The skate crew Palace Wayward Boys Choir made videos of satirical reporting and commentary on the state of skateboarding back then in 2009 as a whim among friends. Filmed on the good ole’ phone camera and VHS camcorders, it featured the pros in the London skate scene against a backdrop of the city’s subcultures for context.
The mastermind: Lev Tanju. At the time, he realized that he was, in his own words, a bum after a decade of doing spontaneous and fun activities. He made sketches of board graphics, originally for his skater friends and roommates. From there, an idea is born to create a skate brand of his own. Palace is a sarcastic name for their apartments at the time, which they say are miles away and a complete opposite to the actual Palaces found in their homeland.
Places to Shop for Palace
Palace London Boutique
26 Brewer Street
London W1F 0SW
Contact: 020 7287 5048
Monday to Saturday: 11-7
Palace New York Boutique
49 Howard Street
New York, NY 10013
Monday to Saturday: 11-7
For the love of the UK skate scene
When you think of London, images of the London Eye or the Westminster Bridge comes to mind. You hardly think of the street culture in the south and the underground activities it’s associated with. The UK skate scene is not far from its complements across the Atlantic, from its origins in the West Coast and the edgier versions in the East Coast, but it has its own quirks that are particularly British.
Lev Tanju just wanted something that looked good and felt easy to skate with. The focus was to offer quality skating gear and at the same time, for the products to look English. There are brands from the US that capture the indie feel, but Palace wanted to show more of England’s side. He found a loophole in the business and filled the part. He offered skating gear that reflected London’s skating culture and offered it specifically for a British market when there was none.
The boards are reminiscent of ‘90s colors and graphics, which is nostalgic for those who experienced or grew up during the time and retro for the younger market.
Authenticity and family dynamic
There’s no formula to success where business is concerned, unless you count authenticity, which is no formula at all. It’s a natural attitude that comes from a place of innate passion and interest.
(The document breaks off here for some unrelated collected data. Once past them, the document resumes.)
(* ===== verification/Prelude.v ===== *)
(** * Verification of an edge-computing stack: the EdgeX device SDK and its driver

    ** The program

    A device service is a C program that links the SDK under [src/device-sdk-c] and a
    driver. It reads its command line and configuration (from a TOML file or from a
    consul registry), registers with core-metadata, uploads device profiles, fetches
    its devices, and then answers HTTP requests: a GET or PUT on a device runs a command
    of the device's profile through the driver, a callback tells it that core-metadata
    changed a device, a profile or a watcher, and discovery adds devices that a watcher
    matches. Automatic events read devices on a schedule and send the readings to
    core-data. The driver of this project, [src/example-device-c/template.c], returns
    random numbers and writes them to a database.

    The parts call each other in this order. [service.c] starts everything. [device.c],
    [callback.c], [discovery.c] and [autoevent.c] are entered from the HTTP server
    [rest-server.c] or from threads, and work on the map of devices [devmap.c] and on
    the watchers [watchers.c]. They reach other services through [metadata.c] and
    [data.c], which use the HTTP client [rest.c] and the JSON conversion [edgex-rest.c]
    on top of the JSON library [parson.c].

    ** Files and the code they model (paths under [src/device-sdk-c/src/c])

    - [Prelude]: machine integers, the result type [res] with its monad, tactics and
      hints, facts on strings and lists. [CLib]: the C library ([strtol], [sscanf],
      [printf] conversions, string functions). [CFloat]: floating-point numbers, their
      reading and printing.
    - [HashMap]: [map.c]; bucket array, node lists, resizing, allocation failures. Its
      promise to the rest is the class [StringMap], and the last part of the file is
      the instance.
    - [Parson], [ParsonText], [ParsonProofs]: [parson.c]; values, accessors, parser,
      serializer with its size pass.
    - [DevTypes]: the structures of [edgex.h], [edgex-base.h], [devsdk-base.h] and the list
      functions. [EdgexRest], [EdgexRestProofs]: [edgex-rest.c].
    - [IotData]: the interface of the iot library's data type. [Transform]: [transform.c].
      [Readings]: [data.c]. [CmdInfo], [Values], [Device], [DeviceProofs]: [device.c].
    - [DevMap], [DevMapProofs]: [devmap.c], with the memory of devices and profiles and
      their reference counts, so that a use after release is visible as [Crash].
    - [AutoEvent], [AutoRun]: [autoevent.c]. [Watchers]: [watchers.c]. [DevMan]: [devman.c].
      [Callback]: [callback.c]. [Discovery]: [discovery.c].
    - [RestServer]: [rest-server.c]. [Rest]: [rest.c], [correlation.c]. [Metadata]:
      [metadata.c] and the client functions of [data.c].
    - [Config], [ConfigProofs], [Configured]: [config.c]. [Registry], [RegistryProofs]:
      [registry.c], [consul.c]. [Profiles]: [profiles.c].
    - [CmdLine], [Service], [ServiceProofs]: [service.c]. [V1Compat]: [v1compat.c].
      [Logging]: [edgex-logging.c], [metrics.c].
    - [Counter]: [examples/counters/device-counter.c]. [ExampleDevice]:
      [src/example-device-c/template.c].
    - The NFS server under [src/nfs-ganesha/src]: [NfsLock] has the byte-range locks of
      [SAL/state_lock.c] with the answers to NLM grants ([Protocols/NLM/nlm_util.c],
      [nlm_Granted_Res.c]); [NfsLockProofs], [NfsLockInv], [NfsLockState],
      [NfsLockSubtract], [NfsLockSafe] and [NfsLockOps] build up to [NfsLockSpec].
      [NfsProto], [NfsNames]: numbers of the protocol and the check of names
      ([Protocols/NFS/nfs_proto_tools.c]). [NfsSession]: sessions, slots, leases and kept
      replies ([SAL/nfs41_session_id.c], [SAL/nfs4_lease.c]). [NfsCompound]: the path of a
      COMPOUND request ([Protocols/NFS/nfs4_Compound.c], [nfs4_op_sequence.c],
      [nfs4_op_destroy_session.c]). [NfsSessionInv] has the invariant: every reference and
      every held mutex is a token of a request or of a reply being sent, and the counts in
      memory are the numbers of tokens. [NfsSessionOps], [NfsCompoundProofs],
      [NfsCompoundRun], [NfsCompoundStep], [NfsServer] and [NfsServerRun] show that each
      function moves tokens as it should, up to a whole request; [NfsServerSpec] lets
      requests, resumptions, sent replies and time follow each other in any order,
      [NfsServerOnce] follows a slot through them, and [NfsServerClaims] has the results.
      [NfsClient]: the client ids and records of [SAL/nfs4_clientid.c], the operations
      EXCHANGE_ID, CREATE_SESSION and DESTROY_CLIENTID ([nfs4_op_exchange_id.c],
      [nfs4_op_create_session.c], [nfs4_op_destroy_clientid.c]), the reaper
      ([MainNFSD/nfs_reaper_thread.c]) and the release of an address
      ([SAL/nfs4_recovery.c]), on top of the memory of [NfsSession]. [NfsClientInv] has the
      invariant: a client id is counted by the tables, its sessions and the operations that
      hold it, a record by its client ids and operations; where a client id is follows from
      its state. [NfsClientOps], [NfsClientSessions], [NfsClientExpire], [NfsClientCreate],
      [NfsClientExchange], [NfsClientNewSession], [NfsClientGrant] and [NfsClientDestroy] go
      through the operations;
      [NfsClientServer] lets them follow each other in any order, with requests that hold
      sessions meanwhile, and [NfsClientClaims] has the results.
    - [NfsAcl], [NfsAclMode], [NfsShare]: access to files in the NFS server. [NfsAcl] checks a
      user against an ACL or a mode ([FSAL/access_check.c]; removal and renaming of
      [FSAL/commonlib.c]) and answers ACCESS ([nfs_access_op] of [support/nfs_creds.c]);
      [NfsAclMode] has the inheritance of ACLs and their making from modes and back
      ([FSAL/commonlib.c]); [NfsShare] the share counters ([FSAL/commonlib.c]) with the opens,
      reopens, closes and merges of [FSAL/FSAL_VFS/file.c] that use them, as steps in any
      order, and their invariant. [NfsAccess] relates the loop over an ACL to the first entry
      that decides and the reply to ACCESS to what the user may do, [NfsAclMode] also made
      ACLs to the modes and directories they come from, and [NfsAccessClaims] has the
      results.

    ** How the code becomes definitions

    A definition has the name of the C function it models. Integers are [Z] with
    [wrap_u] and [wrap_s] where the code can leave the range of its type. Pointers that
    can be NULL are options. Functions that can go wrong return [res]: [Ret] is a
    result, [Fail] an error the code reports, and [Crash] undefined behaviour, such as a
    NULL pointer that is followed, memory used after its release, or a write past a
    buffer. A critical section under a lock is one step; where threads interleave
    within a function ([AutoRun], [Discovery]) the steps are those between the atomic
    operations, and the theorems hold for all orders of steps. In the NFS server a step is
    the part of a request between its arrival or resumption and its suspension or reply;
    [replay_race] in [NfsServerClaims] shows where two requests can meet inside a step.

    Code outside of the sources is a parameter: libcurl is a function from requests to
    replies on the state of the network, libmicrohttpd calls the handlers, the TOML,
    base64, CBOR and iot libraries are the classes [Toml], [Base64], [Cbor], [IotData]
    with laws that state what their documentation promises, and the YAML parser, the
    regular expressions, MySQL and the driver are section variables. The operations of the
    NFS server on files, which are sources but not modelled, are the class [Nfs4Ops]. Each theorem that
    uses a law has a witness with a concrete instance.

    ** What is shown

    - Foundations: the hash map is a finite map under every sequence of calls and
      allocation failures; JSON text that was written parses to the same value, the
      parser ends, accepts only well-formed values, and the serializer's buffer is
      exactly large enough.
    - Data: what survives writing and reading a device; transforms are inverse to each
      other and exact unless they report an overflow; readings become JSON events that
      parse to the readings; array texts fit their buffers and are accepted back.
    - Devices: every permitted call on the device map does what it does on finite maps,
      never uses released memory and leaks nothing. Every request is answered and gives
      its references back, for drivers and profiles that are [sound] in the sense of
      [DeviceProofs]: results that have a text, and no writes to arrays or transformed
      integers. Every callback is answered and changes the map as specified, when the
      replies of core-metadata can be read and names are not shared. What happens without
      these conditions is in the examples, such as [array_of_numbers_crashes],
      [nvpairs_read_crash] and [shared_name_lost].
    - Discovery and automatic events: a discovered device is announced for the first
      watcher that takes it, described without reference to the code of the match; a
      schedule that fires reads its device once and posts the event.
    - Threads: the count of references of a schedule is exact in every interleaving, and
      the one way to misuse it is named; discovery is exclusive and its jobs get to run.
    - Services: the configuration record is in range, and its errors are exact for decimal
      numbers; a configuration that is written to consul, which is given by what its
      documentation promises of a store of keys, is read back; the registry, the
      profiles, the command line and the attempts to reach other services behave as
      specified; start-up returns when the replies of core-metadata can be read, and
      without an error the service is complete.
    - The driver of the project: each reading is recorded once.
    - Locks of the NFS server: for every sequence of requests and whatever the file system
      below answers, no memory is used after its release and locks of different owners
      are compatible, if messages to the granting thread can be scheduled; a lock and an
      unlock change exactly their bytes.
    - Requests of the NFS server: in every order of events no session, reply or mutex is
      misused and all counts are exact; a request that is sent again is not run again and
      gets the reply that its slot kept; a reply ends with the first operation that failed;
      the check of names accepts exactly the well-formed ones.
    - Client ids of the NFS server: in every order of operations no client id, record or
      session is used after its release, and sessions that can be found belong to confirmed
      client ids; a CREATE_SESSION that is sent again is not run again; a client that
      introduces itself gets a session; a new client id of an owner takes the place of the
      old one and of nobody else's; EXCHANGE_ID and DESTROY_CLIENTID take away only what
      they may. An owner has at most one confirmed client id ([owner_confirmed_once]).
    - Access to files in the NFS server: the check of an ACL grants exactly what the first
      entry for the user and the privileges of owner and superuser grant; the reply to ACCESS
      says exactly what the user may do; the ACL made from a mode allows what the mode allows;
      a new object inherits exactly the entries meant for it. In every order of opens,
      reopens, closes and merges share counters are exact and a share is accepted exactly
      if it goes together with all others; no state does what another denies until a reopen
      that gave up a flag fails ([denied_share_restored]).

    Lemmas that show a fault have no claim number; they are the examples next to the
    definitions, such as [cleared_name_crashes], [late_job_crashes], [restart_leaks] or
    [mode_written_behind].

    ** Bounds and fuel

    The parser's fuel is three times the length of the text plus four, which is proved
    to be enough. The recursion through TOML tables takes the rank of the table, which
    every table has by the laws of [Toml]. The loops of [ping_client] and of the wait
    for the registry take the number of attempts the counter allows. The loop that
    merges locks takes twice the number of entries: an entry is split at most once. The loop
    over the operations of a COMPOUND takes their number. A client id is freed when no session
    refers to it, so that giving one back recurses one step ([dec_client_id_ref]), which is
    proved to be enough. Client ids have numbers of 32 bits and sessions of 64: the results on client
    ids are for fewer than 2^32 events, within which no number comes twice. Share counters
    have 32 bits, and a file fewer than 2^31 states. The
    loop over the keys of a table and the elements of an array takes a bound on their number. All
    other recursion is structural.

    ** Not modelled

    Freeing of memory outside of the device map and the schedules, TLS options, the usage
    texts, the choice of the log's destination, the example drivers that only differ in
    their device, and code under [#if 0]. Of the NFS server only the parts named above; its
    operations on files, file systems and caches are not there, of the locks not the
    upcalls of a file system with blocking locks of its own, and of the client ids not those
    of NFSv4.0 (SETCLIENTID). What a file system answers when it is asked for attributes,
    and whether it can open a file, is an argument of the definitions on access; the cache of
    equal ACLs is not there. The files that a client has open, their release when it
    expires, the recovery database and the back channel are the class [Nfs4Clients]. The
    theorems on COMPOUND requests have sessions from the start; those on client ids let a
    request hold its session, but do not run its operations on files. The two copies of nfs-utils
    are imported releases that are not used; [src/ns-3] has
    example programs for a simulator that is not there; [src/PHP], [src/webpage] and
    [src/new_tracking] are queries, pages and database files. *)

From stdpp Require Export base gmap strings list list_numbers fin_maps.
From Stdlib Require Export ZArith Lia ZifyBool.
From Stdlib Require Import Ascii.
You can say that’s what brought so much hype to the Palace brand.
This direct connection to the community brought a familial feeling between the team and the customers at the first instant and is what kept people coming back to it. Every customer that they’ve acquired is an organic reach in Internet terms.
Palace would see expansion not only in the obvious business aspect, but also in reaching out to people beyond the skating world. They’ve also attracted and has become associated to the rap and grime music scene in London.
Palace has done multiple collaborations since they started, and those had been a huge reason for growing their global audience. A few of the biggest names in the business they’ve collaborated with are Reebok, Adidas, and Umbro. Still, the reason for collaborating with those brands was more about their relation to the British subcultures more than their international reputation. In associating themselves with another brand, Palace commits to their ethos of bringing British subcultures under the spotlight.
Those collaborations also brought products that are different from their original skating boards but are still connected to the sport. The Reebok Workout Low was a pair of shoes that are easier to skate with than other options.
Other unconventional collaborations would be with the Tate Britain Gallery. According to Tanju, they were open to anything that upholds their brand ethos.
Celebrities got in on palace on their own
An impressive fact about how Palace is run is that seeding, or the act of gifting products to celebrities and influencers to promote their brand or instigate a hype, is almost never pursued by the brand.
Celebrities spotted with Palace’s products have found their way to discover the brand on their own. Some of the most well-known people to wear Palace are Florence Welch from Florence and the Machine, Rihanna, Jay-Z, A$AP Rocky, Drake, Virgil Abloh, and even Kanye West’s daughter, North West.
Palace stands by their principle: “we make things because we like them, not because we know they’ll sell.”